Boxing Prop Bets: Prop bets are wagers you can make on various details of the fight. These bets allow you to be more specific in picking exactly how a fight will go. You can bet whether a fighter will win by knockout or decision. You can bet in which specific round a fight will end. In the bigger fights, you can even bet if a certain fighter will score a knockdown.
Boxing Parlays: A parlay, at root, is when you place multiple picks (at least two) on the same bet. The key to parlays are that all the picks need to win. The payouts can be lofty, but perfection is required. Let’s look at a few examples.

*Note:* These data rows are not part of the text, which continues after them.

(** The slice found is a run of zeros, and no run is longer. *)
Lemma find_zero_slice_spec segs :
  let '(at_, len) := Ipv6.find_zero_slice segs in
  (at_ + len <= length segs)%nat /\ zeros segs at_ len /\
  forall a k, (a + k <= length segs)%nat -> zeros segs a k -> (k <= len)%nat.
Proof.
  destruct (slice_loop segs [] ((0, 0)%nat, (0, 0)%nat)) as ([[la ll] [ca cl]] & E & H).
  { split_and!; try done; try (intros i Hi; lia); intros a k Hk _; simpl in *; lia. }
  assert (Ipv6.find_zero_slice segs = (la, ll)) as -> by exact E.
  destruct H as (H1 & H2 & _ & _ & _ & H6). done.
Qed.

Lemma zeros_split segs at_ len :
  (at_ + len <= length segs)%nat -> zeros segs at_ len ->
  segs = take at_ segs ++ replicate len 0 ++ skipn (at_ + len) segs.
Proof.
  intros Hl Hz. rewrite <- (take_drop at_ segs) at 1. f_equal.
  rewrite <- (take_drop len (drop at_ segs)) at 1. rewrite drop_drop. f_equal.
  apply list_eq_same_length with len; [by rewrite length_replicate|rewrite length_take, length_drop; lia|].
  intros i x y Hi Hx Hy. apply lookup_replicate in Hy as [-> _].
  rewrite lookup_take_lt, lookup_drop, Hz in Hx by lia. congruence.
Qed.

(** *** Printed addresses *)
Definition wf6 (ip : Ipv6Addr) : Prop :=
  length (Ipv6.inner ip) = 16%nat /\ Forall (in_width 8) (Ipv6.inner ip).

Lemma segments_of_wf ip :
  wf6 ip -> length (Ipv6.segments ip) = 8%nat /\ u16s (Ipv6.segments ip) /\
  Ipv6.of_groups (Ipv6.segments ip) = Done ip.
Proof.
  destruct ip as [raw]. intros Hwf. simpl in Hwf. pose proof (GuidSpec.segments_length raw (proj1 Hwf)) as Hl.
  split_and!; [exact Hl|exact (GuidSpec.segments_bound raw Hwf)|].
  pose proof (GuidSpec.of_segments_segments raw Hwf) as E. unfold Guid.segments, Ipv6.segments in *. simpl in *.
  destruct (Guid.segs raw) as [|a [|b [|c [|d [|e [|f [|g [|h [|]]]]]]]]]; try done.
  simpl in *. f_equal. unfold Ipv6.new. f_equal. by injection E.
Qed.

Lemma fmt_subslice_join gs : text (Ipv6.fmt_subslice gs) = Guid.join colon (hexes gs).
Proof.
  destruct gs as [|g gs]; [done|]. simpl map. rewrite join_seps. unfold text. simpl. f_equal.
  induction gs as [|h gs IH]; [done|]. unfold seps in *. simpl. by rewrite IH.
Qed.

Lemma text_app p q : text (p ++ q) = text p ++ text q.
Proof. apply concat_app. Qed.

Lemma reads_general ip r :
  wf6 ip -> closes r -> reads Ipv6.read_ipv6_addr (text (Ipv6.fmt_general (Ipv6.segments ip))) ip r.
Proof.
  intros Hwf Hr. destruct (segments_of_wf ip Hwf) as (Hl & HF & Hip). unfold Ipv6.fmt_general.
  pose proof (find_zero_slice_spec (Ipv6.segments ip)) as H.
  destruct (Ipv6.find_zero_slice (Ipv6.segments ip)) as [za zl]. destruct H as (H1 & H2 & _).
  destruct (Nat.ltb_spec 1 zl).
  - rewrite !text_app, !fmt_subslice_join. apply reads_compressed; try done.
    + rewrite length_take, length_drop. lia.
    + by apply Forall_take.
    + by apply Forall_drop.
    + rewrite <- Hip. f_equal. rewrite length_take, length_drop.
      replace (8 - _ - _)%nat with zl by lia. symmetry. by apply zeros_split.
  - rewrite fmt_subslice_join. by apply reads_full.
Qed.

Lemma seg_split g : 0 <= g < 65536 -> Guid.seg (u8 (Z.shiftr g 8)) (u8 g) = g.
Proof.
  intros Hg. rewrite GuidSpec.seg_eq by (apply wrap_range; lia). unfold wrap.
  rewrite Z.shiftr_div_pow2 by lia. change (2 ^ 8) with 256.
  rewrite (Z.mod_small (g / 256)) by (split; [apply Z.div_pos|apply Z.div_lt_upper_bound]; lia).
  pose proof (Z.div_mod g 256). lia.
Qed.

Lemma octets_wf4 g h :
  wf4 (Ipv4.new (u8 (Z.shiftr g 8)) (u8 g) (u8 (Z.shiftr h 8)) (u8 h)).
Proof. apply new_wf4; by apply wrap_range. Qed.

Lemma reads_ipv6 ip r :
  wf6 ip -> closes r -> reads Ipv6.read_ipv6_addr (text (Ipv6.fmt ip)) ip r.
Proof.
  intros Hwf Hr. destruct (segments_of_wf ip Hwf) as (Hl & HF & Hip). unfold Ipv6.fmt.
  pose proof (reads_general ip r Hwf Hr) as Hgen.
  destruct (Ipv6.segments ip) as [|a [|b [|c [|d [|e [|f [|g [|h [|]]]]]]]]] eqn:E; try done.
  destruct (_ && (e =? 0)) eqn:Hz; [|exact Hgen].
  rewrite !andb_true_iff, !Z.eqb_eq in Hz. destruct Hz as ((((-> & ->) & ->) & ->) & ->).
  destruct (_ && (h =? 0)) eqn:Hz0.
  { rewrite !andb_true_iff, !Z.eqb_eq in Hz0. destruct Hz0 as ((-> & ->) & ->).
    apply (reads_compressed [] []); try done; simpl; lia. }
  destruct (_ && (h =? 1)) eqn:Hz1.
  { rewrite !andb_true_iff, !Z.eqb_eq in Hz1. destruct Hz1 as ((-> & ->) & ->).
    apply (reads_compressed [] [1]); try done; [simpl; lia|repeat constructor; lia]. }
  rewrite !Forall_cons in HF. destruct_and!.
  assert (Hnew : forall f, f = 0 \/ f = 65535 ->
    Ipv6.of_groups [0; 0; 0; 0; 0; f; g; h] =
    Done (Ipv6.new 0 0 0 0 0 f (Guid.seg (u8 (Z.shiftr g 8)) (u8 g)) (Guid.seg (u8 (Z.shiftr h 8)) (u8 h)))).
  { intros ? _. by rewrite !seg_split. }
  destruct (Z.eqb_spec f 0) as [->|].
  { rewrite Hnew in Hip by auto. injection Hip as <-.
    exact (reads_embedded false _ _ _ _ r (octets_wf4 g h) Hr). }
  destruct (Z.eqb_spec f 65535) as [->|]; [|exact Hgen].
  rewrite Hnew in Hip by auto. injection Hip as <-.
  exact (reads_embedded true _ _ _ _ r (octets_wf4 g h) Hr).
Qed.

(** ** Socket addresses *)
Lemma reads_port p r : in_width 16 p -> stops 10 r = true -> reads Sock.read_port (decimal p) p r.
Proof.
  intros Hp Hr. unfold in_width in Hp. unfold Sock.read_port.
  replace p with (u16 (value 10 (decimal p))) at 2.
  - apply (reads_map u16), reads_number; try done. apply (decimal_numeral 4); lia.
  - destruct (decimal_spec 4 p) as (-> & _); [lia|lia|]. by apply wrap_small.
Qed.

Definition wf_ip (ip : Ip.IpAddr) : Prop := Ip.on wf4 wf6 ip.
Definition wf_sock (s : Sock.SocketAddr) : Prop := wf_ip (Sock.ip s) /\ in_width 16 (Sock.port s).

Lemma reads_socket_v4 ip p :
  wf4 ip -> in_width 16 p ->
  reads Sock.read_socket_addr_v4 (text (Sock.fmt4 (Sock.mkSocketAddrV4 ip p))) (Sock.mkSocketAddrV4 ip p) [].
Proof.
  intros Hip Hp. unfold Sock.fmt4. rewrite text_app.
  apply (reads_map (fun '(ip, _, port) => Sock.mkSocketAddrV4 ip port) _ _ (ip, colon, p)).
  change (text [[colon]; ?x]) with ([colon] ++ x ++ []). rewrite app_nil_r.
  apply reads_seq_3; [by apply reads_ipv4|apply reads_given_char|by apply reads_port].
Qed.

Lemma reads_socket_v6 ip p f i :
  wf6 ip -> in_width 16 p ->
  reads Sock.read_socket_addr_v6 (text (Sock.fmt6 (Sock.mkSocketAddrV6 ip p f i)))
    (Sock.mkSocketAddrV6 ip p 0 0) [].
Proof.
  intros Hip Hp. unfold Sock.fmt6. rewrite !text_app. cbn [Sock.addr6 Sock.port6].
  apply (reads_map (fun '(ip, _, port) => Sock.mkSocketAddrV6 ip port 0 0) _ _ (ip, colon, p)).
  assert (text [[91]] ++ text (Ipv6.fmt ip) ++ text [[93; colon]; decimal p] =
    ([91] ++ text (Ipv6.fmt ip) ++ [93]) ++ [colon] ++ decimal p) as ->.
  { unfold text. simpl. by rewrite app_nil_r, <- app_assoc. }
  apply reads_seq_3; [|apply reads_given_char|by apply reads_port].
  apply (reads_map (fun '(_, ip, _) => ip) _ _ (91, ip, 93)).
  apply reads_seq_3; [apply reads_given_char| |apply reads_given_char].
  apply reads_ipv6; [done|]. split_and!; try done. rewrite app_nil_r. simpl.
  rewrite !not_elem_of_cons. split_and!; try done.
  intros Hin. destruct (decimal_spec 4 p) as (_ & HF & _); [unfold in_width in Hp; lia|lia|].
  rewrite Forall_forall in HF. by specialize (HF _ Hin).
Qed.

(** ** Whole texts *)
Lemma ends_seq_3 {A B C} (pa : P A) (pb : P B) (pc : P C) :
  ends pa any -> ends pb any -> ends pc any -> ends (read_seq_3 pa pb pc) any.
Proof.
  intros Ha Hb Hc. apply ends_atomically; [|done].
  apply (ends_bind _ _ any); [done|]. intros a _.
  apply (ends_bind _ _ any); [destruct a; [done|by apply ends_ret]|]. intros b _.
  apply (ends_bind _ _ any); [destruct b; [done|by apply ends_ret]|]. intros c _. by apply ends_ret.
Qed.

Lemma ends_map {A B} (f : A -> B) (m : P A) : ends m any -> ends (r ← m; mret (f <$> r)) any.
Proof. intros H. apply (ends_bind _ _ any); [done|]. intros a _. by apply ends_ret. Qed.

Lemma ends_port : ends Sock.read_port any.
Proof. apply ends_map. eapply ends_mono; [by apply ends_number|done]. Qed.

#[export] Hint Resolve ends_ipv4 ends_ipv6 ends_port ends_given_char ends_seq_3 ends_map : ends.

Lemma ends_socket_v4 : ends Sock.read_socket_addr_v4 any.
Proof. unfold Sock.read_socket_addr_v4. auto with ends. Qed.

Lemma ends_socket_v6 : ends Sock.read_socket_addr_v6 any.
Proof. unfold Sock.read_socket_addr_v6. cbv zeta. auto 6 with ends. Qed.

#[export] Hint Resolve ends_socket_v4 ends_socket_v6 : ends.

Lemma parse_total {A} (p : P A) str : ends p any -> exists r, FromStr.parse p str = Done r.
Proof.
  intros H. unfold FromStr.parse. destruct (parse_ends p any str H) as [[a|] ->]; by eexists.
Qed.

Lemma parse_either_total {A B C} (p : P A) (q : P B) (f : A -> C) g str :
  ends p any -> ends q any -> exists r, FromStr.parse_either p q f g str = Done r.
Proof.
  intros Hp Hq. unfold FromStr.parse_either. destruct (parse_ends p any str Hp) as [[a|] ->]; [by eexists|].
  destruct (parse_ends q any str Hq) as [[b|] ->]; by eexists.
Qed.

(** An IPv6 address is not an IPv4 address. *)
Lemma general_text_no_dot segs : u16s segs -> dot ∉ text (Ipv6.fmt_general segs).
Proof.
  intros HF. unfold Ipv6.fmt_general. destruct (Ipv6.find_zero_slice segs) as [za zl].
  destruct (Nat.ltb 1 zl); rewrite ?text_app, !fmt_subslice_join, ?not_elem_of_app; [|by apply join_no_dot].
  split_and!; [by apply join_no_dot, Forall_take|vm_compute; set_solver|by apply join_no_dot, Forall_drop].
Qed.

Lemma ipv6_text_no_ipv4 ip : wf6 ip -> no_dot (text (Ipv6.fmt ip)).
Proof.
  intros Hwf. destruct (segments_of_wf ip Hwf) as (_ & HF & _). unfold Ipv6.fmt.
  pose proof (no_dot_absent _ (general_text_no_dot _ HF)) as Hgen.
  case_match; [done|]. repeat (case_match; try done); by apply (no_dot_stops _ colon).
Qed.

Lemma ip_text ip : wf_ip ip -> FromStr.ip (text (Ip.fmt ip)) = Done (Ok ip).
Proof.
  unfold FromStr.ip, FromStr.parse_either. unfold wf_ip, Ip.fmt.
  destruct ip as [a|a]; cbn [Ip.on]; intros Hwf.
  - by rewrite (parse_reads _ _ _ (reads_ipv4 a [] Hwf eq_refl)).
  - rewrite (parse_refuses _ _ (refuses_ipv4 _ (ipv6_text_no_ipv4 a Hwf))).
    rewrite (parse_reads _ _ _ (reads_ipv6 a [] Hwf ltac:(split_and!; set_solver))). done.
Qed.

Lemma socket_text s :
  wf_sock s -> FromStr.socket (text (Sock.fmt s)) = Done (Ok (Sock.new (Sock.ip s) (Sock.port s))).
Proof.
  unfold FromStr.socket, FromStr.parse_either. destruct s as [[a p]|[a p f i]]; intros [Hip Hp]; cbn [Sock.fmt Sock.ip Sock.port Sock.addr4 Sock.port4 Sock.addr6 Sock.port6] in *.
  - by rewrite (parse_reads _ _ _ (reads_socket_v4 a p Hip Hp)).
  - rewrite (parse_refuses Sock.read_socket_addr_v4).
    + by rewrite (parse_reads _ _ _ (reads_socket_v6 a p f i Hip Hp)).
    + apply refuses_map, refuses_seq_3, refuses_ipv4. by apply (no_dot_stops _ 91).
Qed.

(** ** Serialization *)
Section serde.
Import Serde.

(** A text of ASCII characters, of at most [n] of them. *)
Definition fits (n : nat) (t : list Z) : Prop :=
  Forall (fun c => 0 <= c < 128) t /\ (length t <= n)%nat.

Lemma fits_app n m t u : fits n t -> fits m u -> fits (n + m) (t ++ u).
Proof. intros [] []. split; [by apply Forall_app|rewrite length_app; lia]. Qed.

Lemma fits_cons n c t : 0 <= c < 128 -> fits n t -> fits (S n) (c :: t).
Proof. intros ? []. split; [by constructor|simpl; lia]. Qed.

Lemma fits_le n m t : fits n t -> (n <= m)%nat -> fits m t.
Proof. intros [] ?. split; [done|lia]. Qed.

Lemma digit_ascii radix c : 10 <= radix <= 16 -> is_digit radix c = true -> 0 <= c < 128.
Proof. unfold is_digit, parse_digit. intros Hr H. case_match_all; simplify_eq; bool_to_Prop; lia. Qed.

Lemma digits_fit radix ds : 10 <= radix <= 16 -> Forall (fun c => is_digit radix c = true) ds -> fits (length ds) ds.
Proof. intros Hr H. split; [|done]. eapply Forall_impl; [exact H|]. intros c. by apply digit_ascii. Qed.

Lemma decimal_fits k n : 0 <= n < 10 ^ Z.of_nat (S k) -> (k <= 4)%nat -> fits (S k) (decimal n).
Proof.
  intros Hn Hk. destruct (decimal_spec k n Hn Hk) as (_ & Hd & Hl).
  eapply fits_le; [by apply (digits_fit 10)|lia].
Qed.

Lemma lower_hex_fits n : 0 <= n < 65536 -> fits 4 (Guid.lower_hex n).
Proof.
  intros Hn. destruct (proj2 (GuidSpec.lower_hex_numeral n 65536 Hn) (proj2 Hn)) as (Hl & Hd & _).
  eapply fits_le; [by apply (digits_fit 16)|lia].
Qed.

Lemma seps_fit gs : u16s gs -> fits (5 * length gs) (seps colon (hexes gs)).
Proof.
  intros HF. induction HF as [|g gs Hg _ IH]; [by split|].
  eapply fits_le; [apply (fits_app 5 (5 * length gs) (colon :: Guid.lower_hex g)); [|exact IH]|simpl; lia].
  apply fits_cons; [done|by apply lower_hex_fits].
Qed.

Lemma join_fits gs : u16s gs -> fits (5 * length gs - 1) (Guid.join colon (hexes gs)).
Proof.
  intros HF. destruct HF as [|g gs Hg HF]; [by split|]. simpl map. rewrite join_seps.
  eapply fits_le; [apply fits_app; [by apply lower_hex_fits|by apply seps_fit]|simpl; lia].
Qed.

Lemma ipv4_fits ip : wf4 ip -> fits 15 (text (Ipv4.fmt ip)).
Proof.
  intros (a & b & c & d & -> & Ha & Hb & Hc & Hd)%wf4_new. rewrite fmt4_join. simpl.
  assert (H3 : forall n, in_width 8 n -> fits 3 (decimal n)).
  { intros n Hn. apply (decimal_fits 2); [unfold in_width in Hn; simpl; lia|lia]. }
  do 3 (apply (fits_app 3); [by apply H3|apply fits_cons; [done|]]). by apply H3.
Qed.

Floyd Mayweather (-270) vs. Saul Alvarez
Lucas Matthysse (-255) vs. Danny Garcia
This is a common parlay, where the bettor doesn’t want to put out a lot of money betting on favorites individually, so he’ll put a couple favorites on a parlay. A $100 parlay on these picks would pay a little over $90 in winnings.
Carl Froch (+360) vs. Lucian Bute
Tony Thompson (+500) vs. David Price
A powerful tool in the arsenal of boxing bettors is the underdog parlay. In a sport rife with upsets, these can come in handy and give bettors a knockout punch of their own. A $100 parlay on these picks would pay a hefty $2660.